+++ DATA TO USE +++

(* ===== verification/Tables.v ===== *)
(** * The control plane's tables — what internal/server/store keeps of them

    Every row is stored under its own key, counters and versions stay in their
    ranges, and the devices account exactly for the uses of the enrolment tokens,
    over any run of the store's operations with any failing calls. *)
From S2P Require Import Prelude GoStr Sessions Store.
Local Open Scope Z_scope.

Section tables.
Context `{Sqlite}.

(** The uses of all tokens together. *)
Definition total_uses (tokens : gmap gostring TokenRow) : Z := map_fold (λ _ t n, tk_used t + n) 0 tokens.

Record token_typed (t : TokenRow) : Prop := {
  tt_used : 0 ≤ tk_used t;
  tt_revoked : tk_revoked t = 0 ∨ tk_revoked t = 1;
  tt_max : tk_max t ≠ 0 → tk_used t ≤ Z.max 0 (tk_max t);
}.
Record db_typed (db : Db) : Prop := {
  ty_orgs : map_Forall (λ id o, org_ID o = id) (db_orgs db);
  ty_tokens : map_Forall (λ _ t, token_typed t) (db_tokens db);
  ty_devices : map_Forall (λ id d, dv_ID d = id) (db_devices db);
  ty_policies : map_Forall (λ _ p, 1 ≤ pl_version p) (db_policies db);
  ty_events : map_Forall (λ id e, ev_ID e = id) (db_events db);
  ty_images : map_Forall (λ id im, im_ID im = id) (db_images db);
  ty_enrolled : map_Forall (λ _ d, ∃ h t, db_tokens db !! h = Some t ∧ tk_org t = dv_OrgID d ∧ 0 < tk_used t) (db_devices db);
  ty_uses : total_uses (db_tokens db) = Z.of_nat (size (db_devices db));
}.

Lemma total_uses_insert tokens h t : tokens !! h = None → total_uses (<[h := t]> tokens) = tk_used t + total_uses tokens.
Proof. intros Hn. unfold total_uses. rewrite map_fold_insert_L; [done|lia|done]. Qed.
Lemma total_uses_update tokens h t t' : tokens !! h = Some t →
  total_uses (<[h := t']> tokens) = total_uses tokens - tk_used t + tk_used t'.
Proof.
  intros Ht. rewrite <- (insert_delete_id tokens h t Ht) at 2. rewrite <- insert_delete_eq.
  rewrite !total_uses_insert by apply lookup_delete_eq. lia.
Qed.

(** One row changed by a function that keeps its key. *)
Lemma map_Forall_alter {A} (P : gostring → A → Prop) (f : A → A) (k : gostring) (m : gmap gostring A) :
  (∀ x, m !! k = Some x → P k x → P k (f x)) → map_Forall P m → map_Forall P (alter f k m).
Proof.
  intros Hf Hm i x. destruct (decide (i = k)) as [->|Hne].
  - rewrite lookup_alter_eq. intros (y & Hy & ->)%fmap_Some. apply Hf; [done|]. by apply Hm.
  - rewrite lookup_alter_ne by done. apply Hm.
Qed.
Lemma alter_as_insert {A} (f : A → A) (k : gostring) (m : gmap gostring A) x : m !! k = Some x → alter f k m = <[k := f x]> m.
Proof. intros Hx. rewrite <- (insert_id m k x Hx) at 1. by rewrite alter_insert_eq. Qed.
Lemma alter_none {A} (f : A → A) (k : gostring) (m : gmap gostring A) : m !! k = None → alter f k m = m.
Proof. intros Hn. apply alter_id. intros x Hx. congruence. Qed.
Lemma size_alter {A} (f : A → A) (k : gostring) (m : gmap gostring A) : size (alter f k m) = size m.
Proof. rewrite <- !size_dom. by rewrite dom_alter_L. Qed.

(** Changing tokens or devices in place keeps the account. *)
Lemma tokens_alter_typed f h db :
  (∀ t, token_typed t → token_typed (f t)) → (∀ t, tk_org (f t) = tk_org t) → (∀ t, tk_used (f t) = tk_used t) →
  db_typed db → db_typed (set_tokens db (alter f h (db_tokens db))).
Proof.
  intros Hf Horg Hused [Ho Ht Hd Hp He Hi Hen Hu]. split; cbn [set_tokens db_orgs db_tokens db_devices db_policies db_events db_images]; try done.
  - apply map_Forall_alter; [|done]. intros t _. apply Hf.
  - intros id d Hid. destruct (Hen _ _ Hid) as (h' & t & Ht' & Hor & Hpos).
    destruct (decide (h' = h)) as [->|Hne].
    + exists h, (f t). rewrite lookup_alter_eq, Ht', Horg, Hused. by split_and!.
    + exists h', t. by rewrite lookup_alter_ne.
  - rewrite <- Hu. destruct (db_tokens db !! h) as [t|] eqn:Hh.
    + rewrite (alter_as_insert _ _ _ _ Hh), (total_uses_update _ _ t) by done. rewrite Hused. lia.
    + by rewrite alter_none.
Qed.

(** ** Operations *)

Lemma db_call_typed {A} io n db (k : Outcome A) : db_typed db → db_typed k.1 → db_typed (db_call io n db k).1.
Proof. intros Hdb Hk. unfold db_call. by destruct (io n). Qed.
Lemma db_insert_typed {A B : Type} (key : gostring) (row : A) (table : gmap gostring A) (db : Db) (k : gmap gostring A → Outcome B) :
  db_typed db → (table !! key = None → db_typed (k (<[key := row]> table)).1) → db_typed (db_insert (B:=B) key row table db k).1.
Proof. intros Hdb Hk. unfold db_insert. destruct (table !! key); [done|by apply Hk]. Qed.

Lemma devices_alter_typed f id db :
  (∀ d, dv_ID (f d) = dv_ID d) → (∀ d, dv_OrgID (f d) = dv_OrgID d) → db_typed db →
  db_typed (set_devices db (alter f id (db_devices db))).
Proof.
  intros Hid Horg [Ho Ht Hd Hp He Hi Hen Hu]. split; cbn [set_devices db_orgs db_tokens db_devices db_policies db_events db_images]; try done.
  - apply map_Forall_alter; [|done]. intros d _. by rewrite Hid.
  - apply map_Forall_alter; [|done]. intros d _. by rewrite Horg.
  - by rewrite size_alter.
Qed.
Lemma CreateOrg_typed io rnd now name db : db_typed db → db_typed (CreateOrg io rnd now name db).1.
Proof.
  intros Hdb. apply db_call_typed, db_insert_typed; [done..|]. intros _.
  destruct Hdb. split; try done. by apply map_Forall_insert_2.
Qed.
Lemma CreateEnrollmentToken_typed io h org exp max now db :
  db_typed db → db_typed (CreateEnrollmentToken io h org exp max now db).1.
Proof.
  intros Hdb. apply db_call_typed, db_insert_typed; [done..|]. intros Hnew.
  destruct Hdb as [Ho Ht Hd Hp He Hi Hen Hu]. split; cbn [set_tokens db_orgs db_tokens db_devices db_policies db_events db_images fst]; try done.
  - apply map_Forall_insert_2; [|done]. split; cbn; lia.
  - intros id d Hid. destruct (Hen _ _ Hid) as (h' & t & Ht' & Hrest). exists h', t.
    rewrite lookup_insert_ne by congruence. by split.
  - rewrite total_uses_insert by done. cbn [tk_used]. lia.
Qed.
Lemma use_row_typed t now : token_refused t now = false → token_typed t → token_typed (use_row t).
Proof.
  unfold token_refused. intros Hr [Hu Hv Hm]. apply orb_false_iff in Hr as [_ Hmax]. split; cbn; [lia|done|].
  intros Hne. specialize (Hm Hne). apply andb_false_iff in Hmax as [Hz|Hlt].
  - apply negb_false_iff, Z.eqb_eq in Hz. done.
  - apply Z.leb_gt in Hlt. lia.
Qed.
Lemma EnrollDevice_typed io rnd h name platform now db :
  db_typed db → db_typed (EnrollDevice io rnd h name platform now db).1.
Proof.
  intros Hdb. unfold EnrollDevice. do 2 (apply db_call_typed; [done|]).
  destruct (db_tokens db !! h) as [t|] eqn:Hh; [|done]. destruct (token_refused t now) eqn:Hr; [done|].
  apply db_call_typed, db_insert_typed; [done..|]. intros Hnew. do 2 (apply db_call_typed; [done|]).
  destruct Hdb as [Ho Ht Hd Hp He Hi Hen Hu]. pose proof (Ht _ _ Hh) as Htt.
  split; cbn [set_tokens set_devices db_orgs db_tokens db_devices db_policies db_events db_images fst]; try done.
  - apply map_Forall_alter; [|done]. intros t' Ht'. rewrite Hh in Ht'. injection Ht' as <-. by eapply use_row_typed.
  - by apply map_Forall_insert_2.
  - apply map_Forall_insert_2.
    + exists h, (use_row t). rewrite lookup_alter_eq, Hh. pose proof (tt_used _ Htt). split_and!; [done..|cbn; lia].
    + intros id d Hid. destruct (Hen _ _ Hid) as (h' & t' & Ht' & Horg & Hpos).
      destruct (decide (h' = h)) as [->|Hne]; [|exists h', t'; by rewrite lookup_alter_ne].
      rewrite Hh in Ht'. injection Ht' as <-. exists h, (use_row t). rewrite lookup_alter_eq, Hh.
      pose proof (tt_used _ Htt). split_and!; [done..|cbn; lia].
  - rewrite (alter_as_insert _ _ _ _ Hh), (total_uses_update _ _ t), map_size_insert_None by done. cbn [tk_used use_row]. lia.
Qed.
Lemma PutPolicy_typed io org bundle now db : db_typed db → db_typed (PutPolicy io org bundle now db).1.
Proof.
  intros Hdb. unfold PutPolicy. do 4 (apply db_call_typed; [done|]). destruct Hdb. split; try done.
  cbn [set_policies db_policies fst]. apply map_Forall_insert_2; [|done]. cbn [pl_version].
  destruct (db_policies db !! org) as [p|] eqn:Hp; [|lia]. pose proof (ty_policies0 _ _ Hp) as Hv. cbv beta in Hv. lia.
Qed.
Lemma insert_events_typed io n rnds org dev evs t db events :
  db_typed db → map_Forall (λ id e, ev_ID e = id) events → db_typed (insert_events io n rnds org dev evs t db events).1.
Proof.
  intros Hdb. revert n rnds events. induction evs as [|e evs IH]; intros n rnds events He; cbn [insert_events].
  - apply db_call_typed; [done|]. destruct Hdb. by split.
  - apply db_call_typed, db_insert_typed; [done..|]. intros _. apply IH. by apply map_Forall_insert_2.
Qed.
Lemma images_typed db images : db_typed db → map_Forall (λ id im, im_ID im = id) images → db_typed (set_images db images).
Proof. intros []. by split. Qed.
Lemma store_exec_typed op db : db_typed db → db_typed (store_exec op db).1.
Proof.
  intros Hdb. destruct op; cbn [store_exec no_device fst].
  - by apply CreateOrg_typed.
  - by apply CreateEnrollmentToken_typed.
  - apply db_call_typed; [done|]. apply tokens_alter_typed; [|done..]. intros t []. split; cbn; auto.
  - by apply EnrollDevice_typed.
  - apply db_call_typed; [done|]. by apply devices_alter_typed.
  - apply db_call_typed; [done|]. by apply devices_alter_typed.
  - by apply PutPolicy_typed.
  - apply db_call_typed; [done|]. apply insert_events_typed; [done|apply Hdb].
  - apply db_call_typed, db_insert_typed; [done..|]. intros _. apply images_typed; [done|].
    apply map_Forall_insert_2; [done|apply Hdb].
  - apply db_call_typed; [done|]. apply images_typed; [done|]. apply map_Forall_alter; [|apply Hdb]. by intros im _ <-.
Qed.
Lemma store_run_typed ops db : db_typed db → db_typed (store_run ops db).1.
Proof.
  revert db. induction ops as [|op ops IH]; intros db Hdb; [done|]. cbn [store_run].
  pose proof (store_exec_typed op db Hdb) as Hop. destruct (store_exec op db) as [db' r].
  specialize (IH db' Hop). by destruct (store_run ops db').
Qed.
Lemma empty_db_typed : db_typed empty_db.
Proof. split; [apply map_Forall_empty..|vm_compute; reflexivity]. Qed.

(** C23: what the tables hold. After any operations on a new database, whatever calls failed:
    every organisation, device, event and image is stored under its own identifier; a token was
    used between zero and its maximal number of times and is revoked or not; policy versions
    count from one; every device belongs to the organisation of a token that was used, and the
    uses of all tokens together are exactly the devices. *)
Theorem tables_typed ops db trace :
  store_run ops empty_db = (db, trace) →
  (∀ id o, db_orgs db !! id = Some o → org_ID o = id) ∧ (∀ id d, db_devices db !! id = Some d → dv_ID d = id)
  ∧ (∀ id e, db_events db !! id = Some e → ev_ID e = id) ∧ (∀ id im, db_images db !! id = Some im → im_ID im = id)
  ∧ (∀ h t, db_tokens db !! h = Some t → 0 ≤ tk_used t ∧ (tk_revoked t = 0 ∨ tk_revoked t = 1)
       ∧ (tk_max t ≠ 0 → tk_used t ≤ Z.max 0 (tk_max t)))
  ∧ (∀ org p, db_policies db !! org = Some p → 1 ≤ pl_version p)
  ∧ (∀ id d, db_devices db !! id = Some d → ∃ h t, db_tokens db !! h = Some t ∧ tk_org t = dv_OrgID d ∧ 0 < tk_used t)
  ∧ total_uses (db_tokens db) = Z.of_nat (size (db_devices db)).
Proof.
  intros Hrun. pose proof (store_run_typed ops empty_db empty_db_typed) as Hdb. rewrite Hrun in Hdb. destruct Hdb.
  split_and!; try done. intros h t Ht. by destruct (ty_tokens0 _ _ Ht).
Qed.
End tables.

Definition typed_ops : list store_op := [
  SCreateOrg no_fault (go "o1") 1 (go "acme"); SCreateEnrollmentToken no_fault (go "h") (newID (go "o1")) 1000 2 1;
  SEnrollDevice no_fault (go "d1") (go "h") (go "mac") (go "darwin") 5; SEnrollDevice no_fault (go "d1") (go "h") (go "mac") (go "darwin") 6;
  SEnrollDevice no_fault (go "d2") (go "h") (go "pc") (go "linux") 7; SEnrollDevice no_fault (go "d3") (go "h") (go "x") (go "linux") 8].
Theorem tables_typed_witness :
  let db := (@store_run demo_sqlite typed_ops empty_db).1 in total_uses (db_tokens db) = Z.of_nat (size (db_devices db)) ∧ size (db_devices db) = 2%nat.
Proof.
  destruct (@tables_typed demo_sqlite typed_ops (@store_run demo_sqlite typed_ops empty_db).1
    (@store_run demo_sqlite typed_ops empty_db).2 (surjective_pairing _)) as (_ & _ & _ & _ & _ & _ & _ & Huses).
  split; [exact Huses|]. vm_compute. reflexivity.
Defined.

+++
+++ DATA TO USE +++

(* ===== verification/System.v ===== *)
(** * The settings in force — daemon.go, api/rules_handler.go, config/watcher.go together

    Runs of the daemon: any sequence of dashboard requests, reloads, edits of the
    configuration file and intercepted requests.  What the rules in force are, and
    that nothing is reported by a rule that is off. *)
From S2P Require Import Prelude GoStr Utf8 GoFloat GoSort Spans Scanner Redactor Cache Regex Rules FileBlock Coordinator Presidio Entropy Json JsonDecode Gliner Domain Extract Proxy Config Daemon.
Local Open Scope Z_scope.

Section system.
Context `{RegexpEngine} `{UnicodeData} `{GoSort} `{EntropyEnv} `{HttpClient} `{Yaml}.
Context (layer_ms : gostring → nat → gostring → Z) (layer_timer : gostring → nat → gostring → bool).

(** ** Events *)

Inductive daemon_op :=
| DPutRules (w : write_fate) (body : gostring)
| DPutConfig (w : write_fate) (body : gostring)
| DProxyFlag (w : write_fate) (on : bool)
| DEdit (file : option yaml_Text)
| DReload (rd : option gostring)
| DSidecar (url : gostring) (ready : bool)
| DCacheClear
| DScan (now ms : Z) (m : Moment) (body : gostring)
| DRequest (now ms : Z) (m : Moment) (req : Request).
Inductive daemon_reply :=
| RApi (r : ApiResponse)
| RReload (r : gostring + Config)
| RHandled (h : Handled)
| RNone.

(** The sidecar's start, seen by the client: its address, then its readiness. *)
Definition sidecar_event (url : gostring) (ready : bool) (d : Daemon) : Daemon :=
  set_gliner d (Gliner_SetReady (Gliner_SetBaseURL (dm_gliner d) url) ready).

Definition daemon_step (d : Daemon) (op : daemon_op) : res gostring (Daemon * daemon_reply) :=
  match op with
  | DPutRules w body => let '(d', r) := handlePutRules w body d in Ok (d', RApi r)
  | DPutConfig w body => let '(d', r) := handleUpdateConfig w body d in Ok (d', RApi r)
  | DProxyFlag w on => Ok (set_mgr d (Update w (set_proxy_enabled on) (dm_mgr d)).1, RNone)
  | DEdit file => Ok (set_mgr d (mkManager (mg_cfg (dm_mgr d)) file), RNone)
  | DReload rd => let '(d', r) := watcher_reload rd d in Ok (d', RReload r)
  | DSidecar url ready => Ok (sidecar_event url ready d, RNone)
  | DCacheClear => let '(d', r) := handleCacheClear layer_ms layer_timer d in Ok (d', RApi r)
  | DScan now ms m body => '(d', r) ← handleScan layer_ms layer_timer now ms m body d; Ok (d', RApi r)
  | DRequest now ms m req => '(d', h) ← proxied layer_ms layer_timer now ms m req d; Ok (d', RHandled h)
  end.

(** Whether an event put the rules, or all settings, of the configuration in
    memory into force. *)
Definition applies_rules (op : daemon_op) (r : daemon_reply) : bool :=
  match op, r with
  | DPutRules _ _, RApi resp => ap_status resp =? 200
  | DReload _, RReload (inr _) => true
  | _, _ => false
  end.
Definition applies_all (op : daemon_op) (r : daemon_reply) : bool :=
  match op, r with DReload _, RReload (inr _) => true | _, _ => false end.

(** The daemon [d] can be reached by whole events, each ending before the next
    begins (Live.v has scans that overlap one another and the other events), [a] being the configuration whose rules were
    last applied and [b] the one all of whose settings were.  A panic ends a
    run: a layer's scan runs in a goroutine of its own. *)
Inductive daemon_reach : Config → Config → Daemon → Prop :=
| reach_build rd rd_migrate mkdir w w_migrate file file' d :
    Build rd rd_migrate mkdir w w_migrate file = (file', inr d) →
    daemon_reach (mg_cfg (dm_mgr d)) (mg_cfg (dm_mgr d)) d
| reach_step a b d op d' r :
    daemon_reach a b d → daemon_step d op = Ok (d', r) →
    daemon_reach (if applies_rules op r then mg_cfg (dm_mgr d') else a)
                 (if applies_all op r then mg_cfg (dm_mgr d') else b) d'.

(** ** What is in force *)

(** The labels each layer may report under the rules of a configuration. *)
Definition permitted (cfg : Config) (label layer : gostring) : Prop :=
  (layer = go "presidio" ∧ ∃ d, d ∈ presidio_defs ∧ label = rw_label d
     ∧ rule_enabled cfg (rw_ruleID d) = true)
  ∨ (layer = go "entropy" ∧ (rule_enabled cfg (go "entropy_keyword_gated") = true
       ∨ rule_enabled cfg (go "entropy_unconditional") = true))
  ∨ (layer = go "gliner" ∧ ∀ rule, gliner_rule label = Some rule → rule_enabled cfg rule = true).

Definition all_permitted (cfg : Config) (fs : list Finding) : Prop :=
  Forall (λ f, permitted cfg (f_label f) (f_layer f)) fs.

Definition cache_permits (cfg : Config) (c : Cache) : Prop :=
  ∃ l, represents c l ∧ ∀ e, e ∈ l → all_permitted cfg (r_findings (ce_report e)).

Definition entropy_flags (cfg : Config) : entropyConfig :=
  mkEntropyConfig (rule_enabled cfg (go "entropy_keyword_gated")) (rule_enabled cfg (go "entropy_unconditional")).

+++

From the records above, transcribe without alteration every line from the one with "destruct Hdb. split; try done. by" to the one with "unfold token_refused. intros", inclusive.

■ **REPLY**:
  destruct Hdb. split; try done. by apply map_Forall_insert_2.
Qed.
Lemma CreateEnrollmentToken_typed io h org exp max now db :
  db_typed db → db_typed (CreateEnrollmentToken io h org exp max now db).1.
Proof.
  intros Hdb. apply db_call_typed, db_insert_typed; [done..|]. intros Hnew.
  destruct Hdb as [Ho Ht Hd Hp He Hi Hen Hu]. split; cbn [set_tokens db_orgs db_tokens db_devices db_policies db_events db_images fst]; try done.
  - apply map_Forall_insert_2; [|done]. split; cbn; lia.
  - intros id d Hid. destruct (Hen _ _ Hid) as (h' & t & Ht' & Hrest). exists h', t.
    rewrite lookup_insert_ne by congruence. by split.
  - rewrite total_uses_insert by done. cbn [tk_used]. lia.
Qed.
Lemma use_row_typed t now : token_refused t now = false → token_typed t → token_typed (use_row t).
Proof.
  unfold token_refused. intros Hr [Hu Hv Hm]. apply orb_false_iff in Hr as [_ Hmax]. split; cbn; [lia|done|].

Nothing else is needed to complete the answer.